El agua me envolvía con rumores de color y frescor sumos, cerca y lejos, desde todos los cauces, todos los chorros y todos los manantiales. Bajaba sin fin el agua junto a mi oído, que recojía, puesto a ella, hasta el más fino susurro, con una calidad contajiada, de esquisito instrumento maravilloso de armonía; mejor, era, perdido en sí, no ya instrumento, música de agua, música hecha de agua sucesiva, interminable. Y aquella música del agua la oía yo más cada vez y menos al mismo tiempo; menos, porque ya no era esterna, sino íntima, mía; el agua era mi sangre, mi vida, y yo oía la música de mi vida y de mi sangre en el agua que corría. Por el agua yo me comunicaba con el interior del mundo. Se oía más finamente cada vez el agua granadí, a medida que el aire oscurecía y a medida que el agua sonaba; y me afinaba más, más sonando y resonando el alma, hasta hacerme no oír, decir siendo lo que ella sin duda era o decía.
... Me di cuenta, de reojo, [de] que una sombra estrecha de hombre estaba de pie apoyada en lo blanco mate, todo solo y silencio, oído total absorto, hecho sombra aguda de hombre; otra sombra como yo, en la baranda de la escalera. Me pareció que se acercaba con esmero y vaguedad. En fin, habló en un tono que no impedía nada oír el agua. Y:
“Oyendo el agua, ¿eh?”.
“Sí, señor”, le contesté poniéndome de pie en mi sueño. “Y a usted también parece que le gusta oírla”. [...]

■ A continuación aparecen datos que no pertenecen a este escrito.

Lemma trimStart_trim s : trimStart (trim s) = trim s.
Proof.
  unfold trim. destruct (trimStart s) as [| c r] eqn:Hs; [ reflexivity | ].
  assert (Hc : isWhiteSpace c = false) by now apply trimStart_head in Hs.
  rewrite trimEnd_cons by exact Hc. now apply trimStart_keeps.
Qed.

(** Trimming twice is trimming once. *)
Lemma trim_trim s : trim (trim s) = trim s.
Proof.
  unfold trim at 1. rewrite trimStart_trim. unfold trim. apply trimEnd_trimEnd.
Qed.

Lemma trim_cons_blank c s : isWhiteSpace c = true -> trim (c :: s) = trim s.
Proof. intros Hc; unfold trim. now rewrite trimStart_skips. Qed.

Lemma trim_snoc_blank s c : isWhiteSpace c = true -> trim (s ++ [c]) = trim s.
Proof.
  intros Hc; unfold trim. rewrite trimStart_snoc_blank by exact Hc.
  destruct (trimStart s) as [| d r]; [ reflexivity | ].
  now apply trimEnd_snoc_blank.
Qed.

Lemma In_trimStart x s : In x (trimStart s) -> In x s.
Proof.
  induction s as [| c r IH]; simpl; [ tauto | ].
  destruct (isWhiteSpace c); [ right; now apply IH | exact (fun H => H) ].
Qed.

(** Trimming adds no code unit. *)
Lemma In_trim x s : In x (trim s) -> In x s.
Proof.
  unfold trim, trimEnd. intros H.
  apply In_trimStart. apply in_rev. apply In_trimStart. now apply in_rev in H.
Qed.

Lemma split_nonempty sep s : split sep s <> [].
Proof.
  destruct s as [| c r]; simpl; [ discriminate | ].
  destruct (c =? sep)%N; [ discriminate | ].
  destruct (split sep r); discriminate.
Qed.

Entre los dos, yo en un descanso empedradillo de la escalera, él del otro lado del pretil, el agua seguía viniendo, mirándonos cada segundo un instante, huyendo luego, deteniéndose quizá un punto para mirar arriba, hablando para abajo, cantando, sonriendo y sonllorando, perdiéndose, saliendo otra vez, con hipnotizante presencia y ausencia, con no sé qué verdad y no sé qué mentira.
“No me ha de gustar, señor”, me dijo, “si hace ya treinta años que la estoy oyendo".

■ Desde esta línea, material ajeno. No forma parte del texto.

(** * RoadSense prediction service: a shallow embedding of [fastapi-backend/app.py]

    The service loads one ONNX model at import time and exposes
    [POST /predict]: the request body is validated against [ModelInput],
    turned into a pandas [DataFrame], projected on six named columns, cast to
    [float32], handed to the ONNX Runtime session and the first output is
    returned as nested lists.

    The numeric engine, the model file and the file system are external: they
    appear as fields of [InferenceSession] and [Env].  Floating-point values
    are the [spec_float] of the Standard Library, binary64 for Python floats
    and binary32 for [np.float32]. *)

From Stdlib Require Import ZArith List String Ascii Bool Lia.
From Stdlib Require Import Floats.SpecFloat.
From stdpp Require Import base option list strings gmap.

Local Open Scope string_scope.
Local Open Scope list_scope.
Local Open Scope stdpp_scope.
Local Open Scope Z_scope.

Set Warnings "-register-all".

(** ** Numbers *)

Module Num.

(** A Python [float] is an IEEE binary64, [np.float32] a binary32. *)
Definition float64 : Type := spec_float.
Definition float32 : Type := spec_float.

Definition prec64 : Z := 53.
Definition emax64 : Z := 1024.
Definition prec32 : Z := 24.
Definition emax32 : Z := 128.

Definition is_float64 (x : spec_float) : bool := valid_binary prec64 emax64 x.
Definition is_float32 (x : spec_float) : bool := valid_binary prec32 emax32 x.

(** [m * 2^e] rounded to nearest-even in binary64: float literals. *)
Definition f64 (m e : Z) : float64 := binary_normalize prec64 emax64 m e false.
Definition f32 (m e : Z) : float32 := binary_normalize prec32 emax32 m e false.

(** The C conversion [double -> float] that [ndarray.astype(np.float32)]
    applies to every element: round to nearest-even, overflow to infinity,
    zeros, infinities and NaN kept. *)
Definition double_to_float (x : float64) : float32 :=
  match x with
  | S754_finite s m e => binary_round prec32 emax32 s m e
  | _ => x
  end.

(** The widening conversion [float -> double] of [ndarray.tolist()]. *)
Definition float_to_double (x : float32) : float64 :=
  match x with
  | S754_finite s m e => binary_round prec64 emax64 s m e
  | _ => x
  end.

(** Conversion of a Python [int] to a double ([int64 -> float64] for an
    integer column upcast by pandas, [float(z)] for an object cell):
    correctly rounded. *)
Definition int_to_double (z : Z) : float64 := f64 z 0.

Definition is_infinity (x : spec_float) : bool :=
  match x with S754_infinity _ => true | _ => false end.

(** The integer a float denotes, when it denotes one. *)
Definition double_to_int_exact (x : float64) : option Z :=
  match x with
  | S754_zero _ => Some 0
  | S754_finite s m e =>
      if 0 <=? e then Some (cond_Zopp s (Z.pos m * 2 ^ e))
      else if (Z.pos m mod 2 ^ (- e)) =? 0
           then Some (cond_Zopp s (Z.pos m / 2 ^ (- e)))
           else None
  | _ => None
  end.

End Num.
Export Num.

(** ** Exceptions *)

(** Instances of [Exception], the class the handler of [predict] catches. *)
Inductive exn : Type :=
| ValueError (msg : string)
| IndexError (msg : string)
| KeyError (msg : string)
| OverflowError (msg : string)
| ValidationError (msg : string)
| EngineError (kind msg : string)
| HTTPException (status_code : Z) (detail : string).

(** [str(e)] *)
Definition str_exn (e : exn) : string :=
  match e with
  | ValueError m | IndexError m | OverflowError m | ValidationError m => m
  | KeyError m => "'" +:+ m +:+ "'"
  | EngineError _ m => m
  | HTTPException _ d => d
  end.

(** ** JSON values and the request schema *)

(** What [json.loads] yields.  The members of an object are kept in wire
    order; [loads_object] builds the [dict]. *)
Inductive json : Type :=
| JNull
| JBool (b : bool)
| JInt (z : Z)
| JFloat (f : float64)
| JStr (s : string)
| JArr (items : list json)
| JObj (members : list (string * json)).

(** A [dict] filled member after member: a later duplicate key overwrites an
    earlier one. *)
Definition loads_object (members : list (string * json)) : gmap string json :=
  foldl (fun d kv => <[kv.1 := kv.2]> d) ∅ members.

(** [class ModelInput(BaseModel)] *)
Record ModelInput : Type := mkModelInput {
  accelerationY : list float64;
  accelerationZ : list float64;
  speedv : list float64;
  unixTimestamp : list Z;
  latitude : list float64;
  longitude : list float64
}.

(** The six field names, in declaration order. *)
Definition model_fields : list string :=
  ["accelerationY"; "accelerationZ"; "speedv"; "unixTimestamp"; "latitude"; "longitude"].

(** Pydantic's coercion of one JSON number to a [float] field and to an
    [int] field: an integer is converted to the nearest double (rejected when
    out of range), a float is an [int] only when it denotes one.  Only JSON
    numbers are covered; whatever else a version of pydantic would coerce is
    refused here. *)
Definition coerce_float (j : json) : option float64 :=
  match j with
  | JInt z => let x := int_to_double z in if is_infinity x then None else Some x
  | JFloat f => Some f
  | _ => None
  end.

Definition coerce_int (j : json) : option Z :=
  match j with
  | JInt z => Some z
  | JFloat f => double_to_int_exact f
  | _ => None
  end.

Definition coerce_list {A : Type} (elt : json -> option A) (j : json) : option (list A) :=
  match j with
  | JArr items => mapM elt items
  | _ => None
  end.

(** One entry of the error list of a failed validation: field and kind. *)
Definition field_error : Type := (string * string)%type.

Definition validate_field {A : Type} (d : gmap string json) (name : string)
    (coerce : json -> option A) : list field_error + A :=
  match d !! name with
  | None => inl [(name, "missing")]
  | Some j =>
      match coerce j with
      | Some x => inr x
      | None => inl [(name, "invalid")]
      end
  end.

Definition errors_of {A : Type} (r : list field_error + A) : list field_error :=
  match r with inl es => es | inr _ => [] end.

(** Validation of a request body against [ModelInput].  Only the six declared
    fields are looked up; all failing fields are reported. *)
Definition ModelInput_validate (d : gmap string json) : list field_error + ModelInput :=
  let ay := validate_field d "accelerationY" (coerce_list coerce_float) in
  let az := validate_field d "accelerationZ" (coerce_list coerce_float) in
  let sv := validate_field d "speedv" (coerce_list coerce_float) in
  let ts := validate_field d "unixTimestamp" (coerce_list coerce_int) in
  let la := validate_field d "latitude" (coerce_list coerce_float) in
  let lo := validate_field d "longitude" (coerce_list coerce_float) in
  match ay, az, sv, ts, la, lo with
  | inr a, inr b, inr c, inr t, inr e, inr f => inr (mkModelInput a b c t e f)
  | _, _, _, _, _, _ =>
      inl (errors_of ay ++ errors_of az ++ errors_of sv ++ errors_of ts
             ++ errors_of la ++ errors_of lo)
  end.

“Treinta años”, le dije desde no sé qué fecha y sin saber bien los años que le decía mi boca.
“Figúrese usted las cosas que ella me habrá dicho.” Y luego: “Lo que he oído”.
Y se deslizó noche abajo, y se perdió en lo oscuro y en el agua.
Juan Ramón Jiménez. Guerra en España. Seix Barral, 1985. POLÍTICA POÉTICA. EL TRABAJO GUSTOSO (Conferencia). [Uno de los tres ejemplos
de trabajo gustoso recordados por JRJ].